第8話「マクシミリアンからの呼び出し」

 統一暦一二〇四年七月十六日。

 ゾルダート帝国帝都ヘルシャーホルスト、モーリス商会帝都支店。ライナルト・モーリス


 帝都ヘルシャーホルストに到着した翌日。

 小人族ツヴェルクの魔導具職人ヨルク親方と三人の弟子、更に三人のシャッテンと共に、叡智の守護者ヴァイスヴァッヘから貸与された長距離通信用の魔導具の設置を行っている。


 親方たちは昨日、深夜まで飲んでいたらしいが、いつもと全く変わらない。

 案内につけた若い従業員は途中でぶっ倒れ、別の案内人を付けたが、その者も最後まで無事でいられなかった。結局、三人目を派遣して、宿に案内させている。


 そんなことは一切関係ないとばかりに、親方たちは朝から元気に作業に取り組んでいた。

 設置場所は支店長室にある地下倉庫の一番奥、戸棚に偽装した隠し扉の奥側だ。

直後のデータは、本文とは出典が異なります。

(** One [save...] call: the counters it moves, and the session file when
    the stream does not write to it. *)
Lemma save_session (op : Save) (m : t) (d : Disk) :
  let s := session m in
  let s1 := session (fst (save toISOString op m d)) in
  totalItems s1 = totalItems s
  /\ completedItems s1 = completedItems s + 1
  /\ successfulItems s1 + failedItems s1 + skippedItems s1
     = successfulItems s + failedItems s + skippedItems s + 1
  /\ sessionPath (fst (save toISOString op m d)) = sessionPath m
  /\ outputStream (fst (save toISOString op m d)) = outputStream m
  /\ (outputStream m <> Some (sessionPath m) ->
      files (snd (save toISOString op m d)) !! sessionPath m
      = Some (sessionText toISOString s1)).
Proof.
  destruct op; cbn; repeat split; try lia; intros Hne;
    (rewrite writeToStream_ne by exact Hne); apply writeFileSync_eq.
Qed.

Lemma saveAll_snoc (ops : list Save) (op : Save) (m : t) (d : Disk) :
  saveAll toISOString (ops ++ [op]) m d
  = save toISOString op (fst (saveAll toISOString ops m d))
      (snd (saveAll toISOString ops m d)).
Proof. unfold saveAll. now rewrite fold_left_app. Qed.

(** C8 (amended).  For a session initialised with [total] and any
    sequence of [saveSuccess], [saveFailure] and [saveSkipped] calls, after
    the calls the session has
    successfulItems + failedItems + skippedItems = completedItems, and
    completedItems is the number of calls made; so completedItems stays
    at or below totalItems exactly as long as no more than [total] calls
    were made.  When the session file is not the log itself (the output
    path ends in .json or .jsonl), the session file holds just this
    session, as [JSON.stringify(session, null, 2)]. *)
Theorem session_counts_add_up
    (path : string) (givenId : option string) (generated : string) (now total : Z)
    (d0 : Disk) (ops : list Save) :
  let start := initialize toISOString total (new path givenId generated now) d0 in
  let final := saveAll toISOString ops (fst start) (snd start) in
  let s := session (fst final) in
  successfulItems s + failedItems s + skippedItems s = completedItems s
  /\ completedItems s = Z.of_nat (length ops)
  /\ totalItems s = total
  /\ (completedItems s <= totalItems s <-> Z.of_nat (length ops) <= total)
  /\ (sessionPathOf path <> path ->
      files (snd final) !! sessionPathOf path = Some (sessionText toISOString s)).
Proof.
  intros start final s.
  assert (H : successfulItems s + failedItems s + skippedItems s = completedItems s
              /\ completedItems s = Z.of_nat (length ops)
              /\ totalItems s = total
              /\ sessionPath (fst final) = sessionPathOf path
              /\ outputStream (fst final) = Some path
              /\ (sessionPathOf path <> path ->
                  files (snd final) !! sessionPathOf path
                  = Some (sessionText toISOString s))).
  { subst s final. induction ops as [|op ops IH] using rev_ind.
    - repeat split. intros Hne. unfold start, initialize, saveAll. cbn [fold_left fst snd].
      rewrite append_ne by exact Hne. apply writeFileSync_eq.
    - rewrite saveAll_snoc.
      destruct IH as (Hsum & Hcount & Htotal & Hpath & Hstream & _).
      pose proof (save_session op (fst (saveAll toISOString ops (fst start) (snd start)))
                    (snd (saveAll toISOString ops (fst start) (snd start))))
        as (Ht & Hc & Hs & Hp & Hst & Hfile).
      rewrite length_app, Nat.add_1_r, Nat2Z.inj_succ.
      repeat split; try lia; try congruence.
      intros Hne. rewrite <- Hpath. apply Hfile. rewrite Hstream, Hpath. congruence. }
  destruct H as (Hsum & Hcount & Htotal & _ & _ & Hfile).
  repeat split; try assumption; lia.
Qed.


End LedgerFacts.

(** C8, as stated, fails: a session initialised with one item and two
    [saveSuccess] calls has completedItems = 2 above totalItems = 1. *)
Lemma session_counts_counterexample :
  ~ (forall (toISOString : Z -> string) (total : Z)
            (ops : list BatchResultManager.Save),
       let start :=
         BatchResultManager.initialize toISOString total
           (BatchResultManager.new "out.jsonl" None "batch-1" 0)
           BatchResultManager.emptyDisk in
       let s :=
         BatchResultManager.session
           (fst (BatchResultManager.saveAll toISOString ops (fst start) (snd start))) in
       BatchResultManager.successfulItems s + BatchResultManager.failedItems s
       + BatchResultManager.skippedItems s
       = BatchResultManager.completedItems s
       /\ BatchResultManager.completedItems s <= BatchResultManager.totalItems s).
Proof.
  intros H.
  specialize (H (fun _ => "") 1
                [BatchResultManager.SaveSuccess "a" "a.png" Json.JNull 1;
                 BatchResultManager.SaveSuccess "b" "b.png" Json.JNull 2]).
  cbn in H. lia.
Qed.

この先は二軒隣の別の商会の古井戸に繋がっており、緊急時の脱出路になっている。


 その通路の入ってすぐの場所に、緊急時に隠れる場所として、三メートル四方くらいのスペースがある。その端の方に通信の魔導具を設置する。


 魔導具は大きさが一辺一メートルほどの木製の立方体で、上部に操作用のつまみや通話に使う受話器と呼ばれる装置が付いている。


 ここは出口側にも頑丈な金属製の扉があるため空気が流れず、湿気が多い。そのため、昨日の内に壁の一部をくり抜き、送風の魔導具を取り付けた。これで空気が循環するため、昨日より湿度はマシになっているが、このような場所に貴重な魔導具を置いてもよいのか不安があった。


「この場所で本当に大丈夫なんですか」


「問題ない。こいつが使えん場所は魔素溜まりプノイマプファールの近くだけだ。ただ、出入りを見られぬように、もう少し入口を工夫した方がよいかもしれん。その辺りはシャッテンと調整してくれ」


 シャッテン普人族メンシュの男性三人で、いずれも三十代半ばに見える。実際に普人族メンシュなのかは分からないが、支店長直属の従業員として、ここで働いている。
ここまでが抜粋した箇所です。